Clothing arises to serve object-level purposes: warmth from cold, shelter from sun. But soon it gives rise in turn to fashion: equally tactical, but suited for the social, rather than literal, landscape. (For a social being, both are essential to survival.) Because the garments, the choices of paint pigment, the geometric patterns and metal hanging from the ears, reflected both the wealth of the individual and his affiliation to group, they became sources of information for recipients, on-lookers: ways of deducing whole from part, of grokking a person. As social reality devours the physical—in Baudrillard’s terms, simulacra—thus fashion devours its mother.

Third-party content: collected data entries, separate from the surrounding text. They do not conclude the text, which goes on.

(** ** work: what is saved, printed and kept *)


(** X2: after the threshold lines a successful run has drawn four
    traces and nothing else, in this order: the observations as blue
    dots, the weekly mean and the running mean as blue lines with their
    labels, and the target curve as a grey dashed line. *)
Theorem work_traces (E : Env) name png th names colours label s d g
    (w w' : World) :
  work E name png th names colours label s d g w = (w', Ok tt) ->
  exists rows target ths,
    lookup_file name (files w) = Some rows
    /\ get_target d g None (Some (series_of_rows rows)) th = Ok target
    /\ th = Some ths
    /\ skipn (length (fig_lines (gcf w)) + length ths)
             (fig_lines (gcf w'))
       = traces (series_of_rows rows) target.
Proof.
  intros H. apply work_ok_inv in H.
  destruct H as (rows & target & ths & a0 & b0 & a1 & b1 & added & H).
  destruct H as (Hf & _ & Ht & Hth & _ & _ & _ & _ & Hlen & _ & ->).
  exists rows, target, ths. repeat (split; [assumption|]).
  cbn [gcf finished fig_lines].
  rewrite app_assoc, skipn_app, skipn_all2
    by (rewrite length_app; lia).
  rewrite length_app, Hlen, Nat.sub_diag. reflexivity.
Qed.
(* ===== verification/_CoqProject ===== *)
-Q . S2P
Prelude.v
CString.v
Float.v
CircBuffer.v
Fpga.v
Interrupt.v
Sender.v
Receiver.v
UserReader.v
Klist.v
Chains.v
Managers.v
Registry.v
ProcListing.v
Framework.v
ByteBuffer.v
Queue.v
Deaggregation.v
Aggregation.v
Sync.v
DriverListing.v
GpsBuffer.v
Tsip.v
GpsClients.v
Nmea.v
InitCounter.v
FilterPrograms.v
Words.v
Wep.v
Aes.v
Tkip.v
Ccmp.v
Decrypt.v
KeyWrap.v
Digest.v
Ptk.v
StateMachine.v
MlmeQueue.v
Mlme.v
Lemma rinv_irq r c pc L v ts seq :
  rinv r c pc L → rinv r (write_to_buffer v ts seq c) pc (L ++ [mk_sample ts seq v]).
Proof.
  destruct pc; simpl; rewrite ?length_app; simpl.
  - apply circ_inv_write.
  - apply circ_inv_write.
  - intros [? ?]. split; [by apply circ_inv_write|lia].
  - intros (? & ? & w & ? & ?). split_and!; [by apply circ_inv_write|lia|].
    exists w. split; [lia|done].
  - intros (Hinv & ? & ? & ? & ->). split_and!; try lia; [by apply circ_inv_write|].
    destruct Hinv as (_ & _ & _ & Hr & _). by rewrite take_drop_app_l by lia.
  - intros [[? ?]|(? & ? & Hout & Hinv)].
    + left. split; [done|by apply circ_inv_write].
    + right. split_and!; try lia; [|by apply circ_inv_write].
      rewrite Hout. destruct Hinv as (_ & _ & _ & Hr & _). by rewrite take_drop_app_l by lia.
Qed.

Lemma rinv_copy_slot r c L i :
  circ_inv L r c → Z.of_nat (length L) - r < CIRC_BUF_SIZE → 0 ≤ i < Z.of_nat (length L) - r →
  CIRC_BUFFER c !! Z.to_nat (quick_module (u32 (last_read c + 1 + i)))
    = L !! Z.to_nat (r + i).
Proof.
  intros Hinv Hb Hi.
  rewrite (circ_inv_slot L r c i (Z.of_nat (length L) - r)); [f_equal; lia|done| |lia].
  rewrite Z.mod_small; lia.
Qed.

Lemma rinv_rstep kmalloc r c pc L :
  (∀ sz, 2 ^ 31 ≤ sz → kmalloc sz = false) →
  Z.of_nat (length L) - r < CIRC_BUF_SIZE →
  rinv r c pc L → ∃ c' pc', rstep kmalloc c pc = Ok (c', pc') ∧ rinv r c' pc' L.
Proof.
  intros Hk Hb Hinv. destruct pc as [|tmp|tmp|tmp behind|tmp n cap i acc|out]; simpl in *.
  - eauto.
  - do 2 eexists; split; [done|]. pose proof Hinv as (_ & Hw & Hr & Hrg & _).
    destruct (Z.eqb_spec (last_read c) (last_write c)) as [E|E]; simpl; [by left|].
    split; [done|]. destruct (decide (r = Z.of_nat (length L))); [congruence|lia].
  - do 2 eexists; split; [done|]. destruct Hinv as [Hinv ?]. simpl. split_and!; auto.
    pose proof Hinv as (_ & Hw & Hr & _). rewrite Hw, Hr.
    exists (Z.of_nat (length L)). split; [lia|done].
  - destruct Hinv as (Hinv & Hlt & w & Hw & ->). do 2 eexists; split; [done|].
    pose proof Hinv as (_ & Hlw & Hlr & Hrg & _). rewrite Hlw, Hlr.
    destruct (samples_to_copy_racy r w (Z.of_nat (length L))) as [E|E]; [lia..| |].
    + rewrite E. case_test; simpl; [|by left].
      rewrite u32_small by (unfold CIRC_BUF_SIZE, sizeof_sample_t in *; lia).
      rewrite Z.div_mul by done. split_and!; auto; lia.
    + rewrite (Hk _ E). simpl. by left.
  - destruct Hinv as (Hinv & Hn & -> & Hi & ->).
    destruct (Z.ltb_spec i n) as [Hin|Hin].
    + rewrite (proj2 (Z.leb_gt n i)) by lia. rewrite (rinv_copy_slot r c L i) by (done || lia).
      pose proof Hinv as (_ & _ & _ & Hrg & _).
      destruct (lookup_lt_is_Some_2 L (Z.to_nat (r + i))) as [s Hs]; [lia|].
      rewrite Hs. do 2 eexists; split; [done|]. simpl. split_and!; auto; try lia.
      replace (Z.to_nat (i + 1)) with (S (Z.to_nat i)) by lia.
      erewrite take_S_r; [done|]. rewrite lookup_drop. by rewrite <- Z2Nat.inj_add by lia.
    + assert (i = n) as -> by lia. do 2 eexists; split; [done|]. simpl. right.
      pose proof Hinv as (_ & _ & _ & Hrg & _).
      split_and!; try lia; [done|]. by apply circ_inv_read; [|lia].
  - eauto.
Qed.
(** Reading the four channels performs six acknowledged reads and leaves, in
    memory order, each channel's 24 bits with the most significant byte first:
    the channels are the four consecutive 24-bit groups of the six words. *)
Theorem read_four_channels_layout s ta tb tc td te tf rest :
  Forall acked [ta; tb; tc; td; te; tf] →
  script s = answers ta ++ answers tb ++ answers tc ++ answers td ++ answers te
               ++ answers tf ++ rest →
  ∃ w s', read_four_channels s = Ok (w, s') ∧ script s' = rest ∧
    let word t := u16 (reply t) in
    channel_of w 0 * 2 ^ 24 + channel_of w 1 = word ta * 2 ^ 32 + word tb * 2 ^ 16 + word tc ∧
    channel_of w 2 * 2 ^ 24 + channel_of w 3 = word td * 2 ^ 32 + word te * 2 ^ 16 + word tf.
Proof.
  intros Hack Hs. decompose_Forall_hyps. unfold read_four_channels.
  do 6 (erewrite bind_run;
        [|eapply peek16_acked; [|first [exact Hs|cbn [script]; reflexivity]]; assumption]).
  do 2 eexists. split; [reflexivity|]. split; [done|]. cbv zeta.
  apply channel_of_words; apply u16_range.
Qed.

Lemma read_four_channels_layout_witness :
  let t r := mk_trans 1 1 (0x10000 + r) in
  let ts := [t 0x0102; t 0x0304; t 0x0506; t 0x0708; t 0x090a; t 0x0b0c] in
  ∃ w s', read_four_channels (mk_fpga 0 0 0 (mjoin (answers <$> ts)) []) = Ok (w, s') ∧
    channel_of w 0 * 2 ^ 24 + channel_of w 1 = 0x010203040506.
Proof.
  intros t ts.
  destruct (read_four_channels_layout (mk_fpga 0 0 0 (mjoin (answers <$> ts)) [])
    (t 0x0102) (t 0x0304) (t 0x0506) (t 0x0708) (t 0x090a) (t 0x0b0c) []) as (w & s' & H & _ & H1 & _).
  - repeat constructor; done.
  - reflexivity.
  - exists w, s'. split; [exact H|]. rewrite H1. reflexivity.
Defined.

Lemma peek16_transaction_witness :
  ∃ s', peek16 0x4A (mk_fpga 0 0 0 [0; 0; 1; 0x1abcd] []) = Ok (0xabcd, s') ∧ script s' = [].
Proof.
  destruct (peek16_transaction (mk_fpga 0 0 0 [0; 0; 1; 0x1abcd] []) 0x4A
              (mk_trans 2 1 0x1abcd) []) as (s' & H & Hs & _); [done|done|].
  exists s'. split; [exact H|exact Hs].
Defined.
(* ===== verification/Interrupt.v ===== *)
(** * The acquisition interrupt module

    Models [interruption/int.c]: module set-up and tear-down, the interrupt
    handler and its two cases, the PPS pulse of the GPS and the data-ready
    signal of the ADC. The registers are read and written through the MMIO
    environment of [Fpga]; [clock] holds the answers of the next calls to
    [do_gettimeofday]; [stored] is a ghost history of the samples handed to
    [write_to_buffer]. *)

From stdpp Require Import functions.
From S2P Require Import Prelude CircBuffer Fpga.

(** The registers the module maps, with their physical addresses. *)
Inductive reg : Set :=
| GPIOA_EN | PIN_DIR | INTR_EN | INTRMASK | INT_STATUS | INT_MASK | INTRTRIGGER
| INTRBOTH | INTRRISE | INT_MASK_CLEAR | IRQ_STATUS | FIQ_SELECT | INT_TRIGGER_MODE
| INT_TRIGGER_LEVEL | IRQ_PRIOTITY | VIC_CONTROL | SOFT_INT | GPIO_DATA_INPUT
| GPIO_INT_CLEAR | GPIO_INT_STATUS.

#[export] Instance reg_eq_dec : EqDecision reg.
Proof. solve_decision. Defined.

Definition MISC_REGISTER : Z := 0x76000000.
Definition VIC : Z := 0xFFFFF000.

Definition phys (r : reg) : Z :=
  match r with
  | GPIOA_EN => MISC_REGISTER + 0x20
  | GPIO_DATA_INPUT => GPIOA_REGISTER + 0x04
  | PIN_DIR => GPIOA_REGISTER + 0x08
  | INTR_EN => GPIOA_REGISTER + 0x20
  | GPIO_INT_STATUS => GPIOA_REGISTER + 0x28
  | INTRMASK => GPIOA_REGISTER + 0x2C
  | GPIO_INT_CLEAR => GPIOA_REGISTER + 0x30
  | INTRTRIGGER => GPIOA_REGISTER + 0x34
  | INTRBOTH => GPIOA_REGISTER + 0x38
  | INTRRISE => GPIOA_REGISTER + 0x3C
  | INT_STATUS => VIC + 0x00
  | INT_MASK => VIC + 0x08
  | INT_MASK_CLEAR => VIC + 0x0C
  | INT_TRIGGER_MODE => VIC + 0x10
  | INT_TRIGGER_LEVEL => VIC + 0x14
  | FIQ_SELECT => VIC + 0x18
  | IRQ_STATUS => VIC + 0x1C
  | IRQ_PRIOTITY => VIC + 0xC0
  | VIC_CONTROL => VIC + 0x144
  | SOFT_INT => VIC + 0x24
  end.

Definition SCL_BIT_NUMBER : Z := 14.
Definition SDA_BIT_NUMBER : Z := 13.
Definition SCL_MASK : Z := Z.shiftl 1 SCL_BIT_NUMBER.
Definition SDA_MASK : Z := Z.shiftl 1 SDA_BIT_NUMBER.
Definition GPIOA_EN_MASK : Z := Z.lor SCL_MASK SDA_MASK.
Definition IRQ_NUMBER : Z := 4.

Record intmod : Type := mk_intmod {
  fp : fpga;
  new_address : reg → Z;       (* the *_new_address variables *)
  claimed : list (Z * Z);      (* regions of request_mem_region: start, size *)
  mapped : list Z;             (* addresses returned by ioremap *)
  irq_registered : bool;
  counter_sda : Z;             (* unsigned int *)
  counter_scl : Z;
  counter_seconds : Z;
  counter : Z;
  mux_state : Z;
  sec_in_pps : Z;              (* long *)
  usec_in_pps : Z;
  elapsed_secs : Z;            (* __miavita_elapsed_secs, 64 bits *)
  elapsed_usecs : Z;           (* __miavita_elapsed_usecs *)
  ring : circ;
  clock : list (Z * Z);
  stored : list sample_t
}.

(** Field updates. *)
Definition set_fp (x : fpga) (s : intmod) : intmod :=
  mk_intmod x (new_address s) (claimed s) (mapped s) (irq_registered s) (counter_sda s)
    (counter_scl s) (counter_seconds s) (counter s) (mux_state s) (sec_in_pps s)
    (usec_in_pps s) (elapsed_secs s) (elapsed_usecs s) (ring s) (clock s) (stored s).
Definition set_address (r : reg) (a : Z) (s : intmod) : intmod :=
  mk_intmod (fp s) (<[r := a]> (new_address s)) (claimed s) (mapped s) (irq_registered s)
    (counter_sda s) (counter_scl s) (counter_seconds s) (counter s) (mux_state s) (sec_in_pps s)
    (usec_in_pps s) (elapsed_secs s) (elapsed_usecs s) (ring s) (clock s) (stored s).
Definition set_regions (c : list (Z * Z)) (m : list Z) (s : intmod) : intmod :=
  mk_intmod (fp s) (new_address s) c m (irq_registered s) (counter_sda s)
    (counter_scl s) (counter_seconds s) (counter s) (mux_state s) (sec_in_pps s)
    (usec_in_pps s) (elapsed_secs s) (elapsed_usecs s) (ring s) (clock s) (stored s).
Definition set_irq (b : bool) (s : intmod) : intmod :=
  mk_intmod (fp s) (new_address s) (claimed s) (mapped s) b (counter_sda s)
    (counter_scl s) (counter_seconds s) (counter s) (mux_state s) (sec_in_pps s)
    (usec_in_pps s) (elapsed_secs s) (elapsed_usecs s) (ring s) (clock s) (stored s).
Definition set_counts (sda scl secs cnt : Z) (s : intmod) : intmod :=
  mk_intmod (fp s) (new_address s) (claimed s) (mapped s) (irq_registered s) sda scl secs cnt
    (mux_state s) (sec_in_pps s) (usec_in_pps s) (elapsed_secs s) (elapsed_usecs s) (ring s)
    (clock s) (stored s).
Definition set_mux (m : Z) (s : intmod) : intmod :=
  mk_intmod (fp s) (new_address s) (claimed s) (mapped s) (irq_registered s) (counter_sda s)
    (counter_scl s) (counter_seconds s) (counter s) m (sec_in_pps s)
    (usec_in_pps s) (elapsed_secs s) (elapsed_usecs s) (ring s) (clock s) (stored s).
Definition set_pps (sec usec : Z) (s : intmod) : intmod :=
  mk_intmod (fp s) (new_address s) (claimed s) (mapped s) (irq_registered s) (counter_sda s)
    (counter_scl s) (counter_seconds s) (counter s) (mux_state s) sec usec
    (elapsed_secs s) (elapsed_usecs s) (ring s) (clock s) (stored s).
Definition set_elapsed (secs usecs : Z) (s : intmod) : intmod :=
  mk_intmod (fp s) (new_address s) (claimed s) (mapped s) (irq_registered s) (counter_sda s)
    (counter_scl s) (counter_seconds s) (counter s) (mux_state s) (sec_in_pps s) (usec_in_pps s)
    secs usecs (ring s) (clock s) (stored s).
Definition set_ring (c : circ) (st : list sample_t) (s : intmod) : intmod :=
  mk_intmod (fp s) (new_address s) (claimed s) (mapped s) (irq_registered s) (counter_sda s)
    (counter_scl s) (counter_seconds s) (counter s) (mux_state s) (sec_in_pps s) (usec_in_pps s)
    (elapsed_secs s) (elapsed_usecs s) c (clock s) st.
Definition set_clock (ck : list (Z * Z)) (s : intmod) : intmod :=
  mk_intmod (fp s) (new_address s) (claimed s) (mapped s) (irq_registered s) (counter_sda s)
    (counter_scl s) (counter_seconds s) (counter s) (mux_state s) (sec_in_pps s) (usec_in_pps s)
    (elapsed_secs s) (elapsed_usecs s) (ring s) ck (stored s).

In the Upper-Middle Paleolithic Transition, human societies and economies grow increasingly complex. Trade deals and diplomacy are performed among credible spokesmen, and social hierarchies need preservation across interactions between strangers. Fashion enters as a technology for maintaining and navigating the social graph. “By the production of symbolic artefacts that signified different social groups and kinds of relationships, Aurignacian people were able to maintain wider networks that could exist even between people who had never set eyes on each other,” giving them a competitive advantage. The practice spreads through the law of cultural evolution: “The surface of the body… becomes the symbolic stage upon which the drama of socialisation is enacted, and body adornment… becomes the language through which it was expressed.”[5] We have entered the second stage of simulacra. The territory has a map, and there are parties interested in manipulating it.

*

Or consider the butterfly. A “protected” species (poisonous, inedible, etc) gains a survival advantage through honest signaling of this protection. An honest signal is a Pareto improvement—a win-win. The butterfly does not wish to be eaten; the predator does not wish to eat a toxic insect. How does it evolve this protection?

Brute association. The outward phenotypic expression of the butterfly—its public information—becomes associated with some interior, private information—its toxicity. Let’s say the distinctive pattern is black and red. A predator cannot tell whether an insect is toxic from sight, but it can tell by proxy. In other words, the butterfly develops a reputation.

*

Once this association between optics and essence, between appearance and reality, between signal and quality (the biological frame) or public and private information (the economic one), is formed, it can be freeridden. It becomes, in most cases, easier to pay “lip service”—to outwardly express the associated public characteristic—than it is to to develop the private characteristic. This is not entirely the fault of the freerider; it is a difficult situation he finds himself in. Imagine he “chooses” (I’m anthropomorphizing evolution) to remain with his blue and yellow colors: even if his “product” is “good” (I’m mixing metaphors, but I mean to say, his advertising is honest), it will take some time for a trusted association between signal and quality, public and private, to form. As consumers, we may initially disbelieve an advertiser’s claims, and for good reason, since there is incentive to deceive. And thus it is with the sun-basking lizard, deciding which butterfly to eat. Far easier for a precarious insect to ride coattails, to imitate and pretend toward what he is not—and so, quite simply, it does.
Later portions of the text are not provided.